**What you have to do:** Copy, from the entries below, each line in which the string "counts" appears.

● ● ● ● ● ● ●

(* ===== verification/Prelude.v ===== *)
(** * Verification of the Arrow core of the Snowflake Python connector

    ** The program

    The connector receives query results in chunks, which are Arrow IPC streams.
    Its C and C++ core, under
    [src/src/snowflake/connector/nanoarrow_cpp/ArrowIterator/], decodes them and
    hands them to Python as rows or as a table:

    - [nanoarrow.h] and [nanoarrow.c] hold the Arrow data structures: growable
      buffers, bitmaps, key-value metadata, schemas and their format strings,
      array views with their validation, the array builder, array streams and
      decimals;
    - [flatcc.c] and the generated first part of [nanoarrow_ipc.c] read and
      verify FlatBuffers messages;
    - the last part of [nanoarrow_ipc.c] is the IPC decoder: it frames and
      verifies a message, decodes a schema message into an [ArrowSchema], and a
      record batch message with its body into an [ArrowArray]; the array stream
      reader runs it over an input stream;
    - [CArrowIterator.cpp] reads a chunk with the stream reader into arrays and
      views; [CArrowTableIterator.cpp] converts the columns of the Snowflake types
      that Arrow does not have in place; [CArrowChunkIterator.cpp] and the
      [...Converter.cpp] files make Python objects of the rows.

    A stream flows through the parts in this order: the reader
    ([ArrowIpcArrayStreamReaderGetNext]) takes bytes from an input stream into an
    [ArrowBuffer]; [ArrowIpcDecoderVerifyHeader] calls the FlatBuffers verifier;
    [ArrowIpcDecoderDecodeSchema] reads the message with the generated accessors
    and writes a schema with the [ArrowSchemaSet...] functions;
    [ArrowIpcDecoderSetSchema] parses that schema with [ArrowSchemaViewInit] and
    lays out an array and an array view; [ArrowIpcDecoderDecodeArray...] walks the
    view, cuts the body into buffers, which are copied or shared, and validates
    the result with [ArrowArrayViewValidate].  The constructor of [CArrowIterator]
    keeps the schema, all the arrays and a view of each; [CArrowTableIterator::next]
    replaces the columns of every batch, whose types it finds in the metadata of the
    schema, by columns it builds with the array builder;
    [CArrowChunkIterator::next] makes one converter for each column at the start of
    a batch and then one tuple or dictionary for each row.

    ** How it is modelled

    A C function on a structure [S] is a function [S → outcome S A] ([M S A],
    below): [Ok] with a result and the new structure, [Err] with the [errno] value
    and the structure as the error path leaves it, [UB] when the execution is not
    defined by the C standard: an access outside an object, a NULL dereference, a
    second free.  That a function is safe is that its outcome is not [UB].
    Integers are [Z] with the wrap-around of their width written out ([i8], [i32],
    [i64], [u32], ... of [CInt]).  Memory is a list of bytes, a pointer into it a
    position, NULL is [None].  Structures are records, trees of structures are
    inductive types.  A part of a function that is a definition of its own is
    named after what it does, the others keep the names of the source.

    Code outside of the sources is a parameter.  The allocator is a class:
    [Libc] of [Buffer] gives [malloc] and [realloc] with their contents, and
    [Malloc] of [Schema] tells whether the next call succeeds; both are
    quantified in the theorems, so that every allocation may fail, and the
    witnesses instantiate them ([libc_limited], [malloc_budget]).
    A [FILE] is the data left to read and the outcomes of its next calls.  The
    targets are little endian.

    A C++ function is [CM S A] of [Cpp]: besides a result it can return early with
    the Python error set ([Return]), throw ([Throw]) or be undefined.  The
    operations on columns run on the pair of the schema and the array that the
    pointers of the source refer to, which the view, a third tree, is read beside.
    Python is the class of [PyConverters]: the call of an object with arguments,
    the check of UTF-8 and the insertion into a dictionary; the objects that the
    code builds itself are data.  Doubles are their 64 bits, with
    correctly rounded division and parsing in [Double].  Logging and reference
    counts are left out.

    ** The files

    - [Prelude]: errors, outcomes, the state-error monad, tactics, lemmas on lists;
      [CInt]: machine integers and their bytes; [CString]: [strtol], ["%d"],
      [strcmp]; [Float]: floating-point conversions on their representations.
    - [Buffer], [Bits], [Bitmap] ([nanoarrow.h]): buffers, packed bits, bitmaps.
    - [Types] ([nanoarrow.h], [ArrowLayoutInit]): enumerations and layouts.
    - [Metadata], [Schema], [SchemaView] ([nanoarrow.c]): the key-value encoding,
      the construction of schemas, the parser of format strings.
    - [ArrayView], [ArrayViewSafety]: views of arrays, validation, accessors; the
      safety of validation and of what was validated.
    - [Array], [ArrayBuild]: the array builder; its refinement of a list.
    - [Stream], [Decimal]: [ArrowBasicArrayStream]; [ArrowDecimal].
    - [ErrorText], [SchemaString] ([nanoarrow.c]): [ArrowErrorSet] and the messages of
      the schema parser; [ArrowSchemaToString].
    - [Device] ([nanoarrow_device.c]): device arrays and their streams;
      [Unique] ([nanoarrow.hpp]): owners of C structures, streams as C++ classes.
    - [Cpp] ([SnowflakeType], [Util/time]): outcomes of C++ functions, the logical
      types, times; [Double]: [convertScaledFixedNumberToDouble].
    - [Convert] ([CArrowTableIterator.cpp]): the conversions of columns and the
      iterator over a table; [ConvertSpec], [Conversions]: what a conversion makes
      of the rows of a column; [ConvertTable]: which conversion is chosen, and the
      iterator.
    - [PyConverters], [PyRows] (the [...Converter.cpp] files and
      [getConverterFromSchema]): the converters of rows; the objects they make.
      [ChunkIterator] ([CArrowChunkIterator.cpp]): the iterator over rows.
      [TableRows] joins them: the rows Python gets of the cells that are stored.
    - [FlatBuffers] ([flatcc.c], the macros of [nanoarrow_ipc.c]): accessors and
      verifier on the bytes of a message; [Message]: the generated accessors and
      verifiers of the Arrow tables.
    - [IpcSchema], [IpcSchemaSpec]: decoding of schema messages; the schema a
      message describes, and that it is the one decoded.
    - [IpcShared]: reference-counted buffers and the threads that use them.
    - [IpcDecoder], [IpcFields]: [ArrowIpcDecoder] and its private data, headers,
      [ArrowIpcDecoderSetSchema]; the agreement of the count of the fields with
      the walk that fills them.
    - [IpcBody], [IpcSwap], [IpcBatch]: record batches: the definitions; the bytes
      of a buffer and the byte order; the columns a message describes, and that
      they are the ones decoded.  [IpcSession] joins the parts of the decoder: an
      invariant that setting a schema establishes and that later calls keep.
    - [IpcStream], [IpcReader]: input streams and the array stream reader; what a
      call consumes, and when a stream ends.
    - [Loader] ([CArrowIterator.cpp]), [Iterators]: the constructor that reads a
      chunk, and the constructors of the iterators, with runs from the bytes of a
      chunk to its rows and its table.

    ** What the theorems show

    - Buffers and bits (C1, C2, C4 to C6): a buffer refines a list of bytes under
      any sequence of operations; setting, counting and unpacking of bits agree
      with the bit by bit definitions; bitmaps append what they are given.
    - Metadata and schemas (C9, C10, C12, C13): the builder refines a list of pairs,
      read back by lookup; a deep copy equals its source; what the type setters
      write, the parser reads.
    - Arrays (C15, C17, C18, C21, C22, C40): on sane nodes validation never reads outside
      of a buffer and what it accepts can be read; the builder refines a list of elements,
      read back through a view; streams give each array once; decimals; the copy of an
      array between devices has its bytes, its children and its dictionaries.
    - Owners (C16): a program of C++ owners loses no resource and releases none twice,
      whichever of the six structures they own; the theorem is proved against an
      interface ([Managed], [Holds]) that the structures implement.
    - Printing (C26): a schema printed piece by piece is its text cut at the end of the
      memory.
    - Messages (C24, C25, C29): the verifier is safe on every input and what it
      accepts the accessors can read; a decoded schema is the one the message
      describes.
    - Shared buffers (C27, C28): under every interleaving the counts are right,
      nothing is used after it was freed, and release ends and leaves nothing.
    - The decoder and the reader (C31, C33, C34, C36, C38, C39): the fields of a
      schema are counted and filled in the same order; in every state of a decoder
      after its schema was set, a record batch decodes to the columns it
      describes; a call of the reader consumes one message once the schema was read, and
      streams without negative body lengths end.
    - Tables (C3, C11, C14, C19, C20, C35): the conversion of a column is that of
      its logical type; times, numbers and timestamps keep their values in the
      new unit, with the nulls, the name and the nullability, and an error leaves
      the column as it was; the first call converts every column of every batch, once.
    - Rows (C7, C8, C23, C30, C32): the rows of all batches come in order and once, a
      row that raises as its exception; a table whose columns have no columns inside
      comes out as the schema and the stored cells say, from the metadata to the
      tuples or dictionaries; lists, times and timestamps become the objects they
      stand for.
    - Chunks (C37): the constructor that reads a chunk returns.

    Beside them are theorems on the inputs where the code does something
    else than it means to ([bits_set_to_empty_range], [bitmap_append_int8_overread],
    [union_type_ids_overflow], [append_bits_overrun], [verify_header_overrun],
    [set_schema_double_free], [make_buffer_overflow], [no_memory_is_end],
    [last_second_overflows], [zoned_milliseconds_wrong], [forced_microseconds_wrong],
    [nanoseconds_dropped], [interval_of_int64_is_zero], [no_type_undefined],
    [next_hides_errors], [scaled_double_rounds_twice], [empty_batch_read],
    [next_after_error], [last_row_takes_the_rest], [reader_error_undefined],
    [validate_overflow], [validate_short_offsets], [union_index_wraps],
    [decode_verified_absent], [stream_never_ends], [moved_not_supported]), which the
    hypotheses of the others exclude or their conclusions allow for.

    ** Bounds and fuel

    Loops are recursion on the list or the tree they run over where there is one.
    The loops over key-value metadata have the announced number of pairs as fuel,
    the parser of union type ids the length of its string, their comparison with the
    indices 130 (the index is an [int8_t], which wraps to -128 after 128 turns, where
    nothing can be read), the printer of integers the number of digits an [int64_t]
    can have.  The verifier counts down from the
    limit of a hundred levels that flatcc has, so its fuel is the limit itself and
    running out is the error the source returns.  The decoder of schemas has no limit; its fuel
    [decode_fuel] is a hundred plus the length of the message, and the
    theorems on verified messages (C24, C25, C29) show that a hundred levels are
    enough: running out of fuel is [UB], which they exclude.  The loop that reads a
    chunk has fuel too; C37 shows that one turn for every 8 bytes is enough.  Sizes of
    messages are bounded by [INT32_MAX], sizes of bodies in C33 and C36 by 2^60,
    below which no sum of the code overflows; the other bounds are stated as
    hypotheses where the code does not check them, beside the theorem that shows
    what happens without.

    ** Not modelled

    - Texts of error messages other than those of the schema parser: nothing reads
      them.  [snprintf] is given the text that its format and arguments make.
    - The builder, the emitter and the JSON parts of flatcc, and the generated
      builder functions: the connector only reads messages.
    - [ArrowDeviceCheckRuntime], which compares version strings.
    - Reference counts, the interpreter lock, logging, and the Python side: the
      objects called, the connector with its network and database protocol.

    ** Further work

    The release of schemas and arrays with an account of every block; the copy of
    a decoded view into the array of the caller ([ArrowIpcDecoderDecodeArray]) as a
    call of [IpcSession], which joins the theorems on the decoder with those on
    the reader from its initialisation on; batches decoded out of a shared body;
    columns of structured types in
    [TableRows], and the cells that the views of decoded batches show, which would
    give the rows of a chunk in terms of its bytes. *)

From stdpp Require Import base numbers list option strings.
From stdpp Require Export tactics.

● ● ● ● ● ● ●

**Result for this exercise:**
    counts are left out.
    - Shared buffers (C27, C28): under every interleaving the counts are right,
    can have.  The verifier counts down from the
    - Reference counts, the interpreter lock, logging, and the Python side: the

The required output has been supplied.